▶

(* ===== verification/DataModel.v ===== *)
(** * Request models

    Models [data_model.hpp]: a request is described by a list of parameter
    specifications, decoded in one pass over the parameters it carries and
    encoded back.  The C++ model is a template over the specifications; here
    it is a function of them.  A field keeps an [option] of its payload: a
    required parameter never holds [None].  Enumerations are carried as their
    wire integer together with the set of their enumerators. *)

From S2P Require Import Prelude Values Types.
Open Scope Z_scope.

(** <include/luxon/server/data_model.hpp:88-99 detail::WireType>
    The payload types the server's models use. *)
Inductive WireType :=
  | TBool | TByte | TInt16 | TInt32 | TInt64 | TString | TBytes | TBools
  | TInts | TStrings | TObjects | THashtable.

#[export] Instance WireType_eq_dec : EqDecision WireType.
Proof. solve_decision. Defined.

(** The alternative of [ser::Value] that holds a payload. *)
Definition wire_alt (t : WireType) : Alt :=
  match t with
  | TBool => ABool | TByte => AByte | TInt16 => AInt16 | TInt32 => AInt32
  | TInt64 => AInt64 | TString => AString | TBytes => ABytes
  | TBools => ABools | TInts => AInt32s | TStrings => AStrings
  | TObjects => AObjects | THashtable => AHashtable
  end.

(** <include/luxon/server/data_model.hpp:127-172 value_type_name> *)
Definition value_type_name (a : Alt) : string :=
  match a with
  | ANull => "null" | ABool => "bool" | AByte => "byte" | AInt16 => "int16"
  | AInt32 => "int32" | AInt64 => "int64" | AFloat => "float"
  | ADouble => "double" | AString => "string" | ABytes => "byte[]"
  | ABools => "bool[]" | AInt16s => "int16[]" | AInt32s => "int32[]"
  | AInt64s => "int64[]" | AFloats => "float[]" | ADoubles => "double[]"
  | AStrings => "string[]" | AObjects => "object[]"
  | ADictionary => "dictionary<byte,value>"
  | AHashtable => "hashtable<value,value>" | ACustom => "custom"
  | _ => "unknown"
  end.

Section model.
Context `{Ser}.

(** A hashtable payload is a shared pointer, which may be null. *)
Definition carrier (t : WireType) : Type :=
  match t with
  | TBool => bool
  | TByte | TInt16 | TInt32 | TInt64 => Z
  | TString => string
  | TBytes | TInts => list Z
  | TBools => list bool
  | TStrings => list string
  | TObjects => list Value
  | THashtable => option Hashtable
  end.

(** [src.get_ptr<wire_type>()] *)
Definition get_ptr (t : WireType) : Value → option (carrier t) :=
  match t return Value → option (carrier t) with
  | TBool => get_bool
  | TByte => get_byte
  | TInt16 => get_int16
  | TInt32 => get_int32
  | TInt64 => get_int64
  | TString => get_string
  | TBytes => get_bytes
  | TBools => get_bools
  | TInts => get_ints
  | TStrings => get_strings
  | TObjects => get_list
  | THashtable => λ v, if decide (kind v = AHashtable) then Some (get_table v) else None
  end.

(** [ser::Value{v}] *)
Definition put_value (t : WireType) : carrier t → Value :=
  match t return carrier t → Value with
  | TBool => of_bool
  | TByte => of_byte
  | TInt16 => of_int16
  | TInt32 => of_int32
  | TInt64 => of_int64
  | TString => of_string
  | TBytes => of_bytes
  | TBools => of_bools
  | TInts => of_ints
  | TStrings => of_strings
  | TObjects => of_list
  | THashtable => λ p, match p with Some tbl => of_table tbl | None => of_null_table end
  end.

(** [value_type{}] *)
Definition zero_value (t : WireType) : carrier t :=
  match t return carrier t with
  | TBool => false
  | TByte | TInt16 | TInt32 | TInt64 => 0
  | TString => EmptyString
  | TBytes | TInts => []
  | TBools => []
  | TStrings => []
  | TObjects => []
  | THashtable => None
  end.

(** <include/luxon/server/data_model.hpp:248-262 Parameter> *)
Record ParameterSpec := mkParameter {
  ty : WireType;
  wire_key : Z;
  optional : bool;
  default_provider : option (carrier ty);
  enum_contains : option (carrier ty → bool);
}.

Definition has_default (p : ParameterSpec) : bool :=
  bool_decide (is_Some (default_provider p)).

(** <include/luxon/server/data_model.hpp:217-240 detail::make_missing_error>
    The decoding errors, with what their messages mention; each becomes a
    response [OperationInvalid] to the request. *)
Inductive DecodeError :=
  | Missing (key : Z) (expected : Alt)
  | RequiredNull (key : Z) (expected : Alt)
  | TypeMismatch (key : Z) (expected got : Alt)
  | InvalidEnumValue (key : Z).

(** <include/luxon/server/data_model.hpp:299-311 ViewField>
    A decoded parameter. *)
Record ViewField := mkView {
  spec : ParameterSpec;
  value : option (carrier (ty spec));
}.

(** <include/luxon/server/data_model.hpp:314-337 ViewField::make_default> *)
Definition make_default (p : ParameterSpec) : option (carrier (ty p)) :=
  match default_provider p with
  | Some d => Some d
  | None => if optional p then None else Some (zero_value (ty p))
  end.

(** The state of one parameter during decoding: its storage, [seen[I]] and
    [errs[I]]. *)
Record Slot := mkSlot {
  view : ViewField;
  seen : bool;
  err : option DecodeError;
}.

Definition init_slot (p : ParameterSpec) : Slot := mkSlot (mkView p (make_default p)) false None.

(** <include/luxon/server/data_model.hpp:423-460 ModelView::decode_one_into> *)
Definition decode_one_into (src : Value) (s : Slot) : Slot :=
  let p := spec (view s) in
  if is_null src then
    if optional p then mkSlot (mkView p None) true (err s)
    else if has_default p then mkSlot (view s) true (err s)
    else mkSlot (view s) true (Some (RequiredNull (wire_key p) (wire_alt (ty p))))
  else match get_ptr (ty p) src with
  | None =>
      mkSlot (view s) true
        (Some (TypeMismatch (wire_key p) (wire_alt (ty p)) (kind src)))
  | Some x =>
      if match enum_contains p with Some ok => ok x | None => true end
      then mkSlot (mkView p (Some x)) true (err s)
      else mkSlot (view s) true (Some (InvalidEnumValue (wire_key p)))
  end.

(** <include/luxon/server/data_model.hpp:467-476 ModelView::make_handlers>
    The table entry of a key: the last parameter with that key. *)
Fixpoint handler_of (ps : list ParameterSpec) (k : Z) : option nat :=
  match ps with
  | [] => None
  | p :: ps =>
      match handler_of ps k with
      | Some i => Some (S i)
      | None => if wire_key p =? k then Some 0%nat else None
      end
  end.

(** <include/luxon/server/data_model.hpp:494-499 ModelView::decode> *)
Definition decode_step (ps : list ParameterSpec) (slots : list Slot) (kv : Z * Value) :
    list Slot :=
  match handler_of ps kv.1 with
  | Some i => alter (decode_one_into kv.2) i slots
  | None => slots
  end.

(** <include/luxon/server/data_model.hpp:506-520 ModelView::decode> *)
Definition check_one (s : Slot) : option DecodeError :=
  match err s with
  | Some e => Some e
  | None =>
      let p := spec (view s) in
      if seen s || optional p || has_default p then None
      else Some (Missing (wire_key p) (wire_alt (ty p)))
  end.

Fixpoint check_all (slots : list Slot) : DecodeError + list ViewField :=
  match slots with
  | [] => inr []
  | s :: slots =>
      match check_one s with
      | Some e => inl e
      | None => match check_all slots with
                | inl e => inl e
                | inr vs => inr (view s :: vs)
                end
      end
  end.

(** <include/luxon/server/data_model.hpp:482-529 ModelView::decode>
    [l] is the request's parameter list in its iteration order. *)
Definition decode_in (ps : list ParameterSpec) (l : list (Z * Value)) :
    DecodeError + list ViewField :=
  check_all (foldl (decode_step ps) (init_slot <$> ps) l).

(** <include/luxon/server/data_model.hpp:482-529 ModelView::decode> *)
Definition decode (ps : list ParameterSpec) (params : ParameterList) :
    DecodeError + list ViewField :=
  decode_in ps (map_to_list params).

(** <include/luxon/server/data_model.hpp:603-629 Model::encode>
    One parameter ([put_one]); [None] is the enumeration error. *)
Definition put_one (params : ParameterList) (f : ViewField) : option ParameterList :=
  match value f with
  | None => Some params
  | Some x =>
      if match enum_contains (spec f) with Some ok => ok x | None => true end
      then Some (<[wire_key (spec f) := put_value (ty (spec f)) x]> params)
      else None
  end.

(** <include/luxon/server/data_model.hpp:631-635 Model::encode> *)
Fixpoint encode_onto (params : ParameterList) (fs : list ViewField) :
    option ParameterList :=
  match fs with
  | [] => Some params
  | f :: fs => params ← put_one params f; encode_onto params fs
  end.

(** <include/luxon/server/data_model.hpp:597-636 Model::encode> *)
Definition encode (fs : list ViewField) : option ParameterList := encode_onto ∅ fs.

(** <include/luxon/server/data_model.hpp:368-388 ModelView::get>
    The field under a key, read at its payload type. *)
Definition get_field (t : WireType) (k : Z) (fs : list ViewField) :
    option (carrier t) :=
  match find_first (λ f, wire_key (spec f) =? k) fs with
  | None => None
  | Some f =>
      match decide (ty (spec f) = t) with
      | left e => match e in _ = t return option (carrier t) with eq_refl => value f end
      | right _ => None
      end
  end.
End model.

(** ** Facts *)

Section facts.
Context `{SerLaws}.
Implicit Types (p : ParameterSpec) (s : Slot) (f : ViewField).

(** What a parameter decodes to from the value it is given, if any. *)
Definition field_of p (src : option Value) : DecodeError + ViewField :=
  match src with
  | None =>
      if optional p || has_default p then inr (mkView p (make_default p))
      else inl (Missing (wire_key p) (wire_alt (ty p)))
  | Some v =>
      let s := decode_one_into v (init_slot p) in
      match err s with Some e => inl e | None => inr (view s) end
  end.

◀

■ **WHAT YOU ARE ASKED TO DO**:
Return exactly, please, the lines of the material from the first one down to and including the line where "required parameter never" appears.

■ **YOUR SOLUTION**:
(* ===== verification/DataModel.v ===== *)
(** * Request models

    Models [data_model.hpp]: a request is described by a list of parameter
    specifications, decoded in one pass over the parameters it carries and
    encoded back.  The C++ model is a template over the specifications; here
    it is a function of them.  A field keeps an [option] of its payload: a
    required parameter never holds [None].  Enumerations are carried as their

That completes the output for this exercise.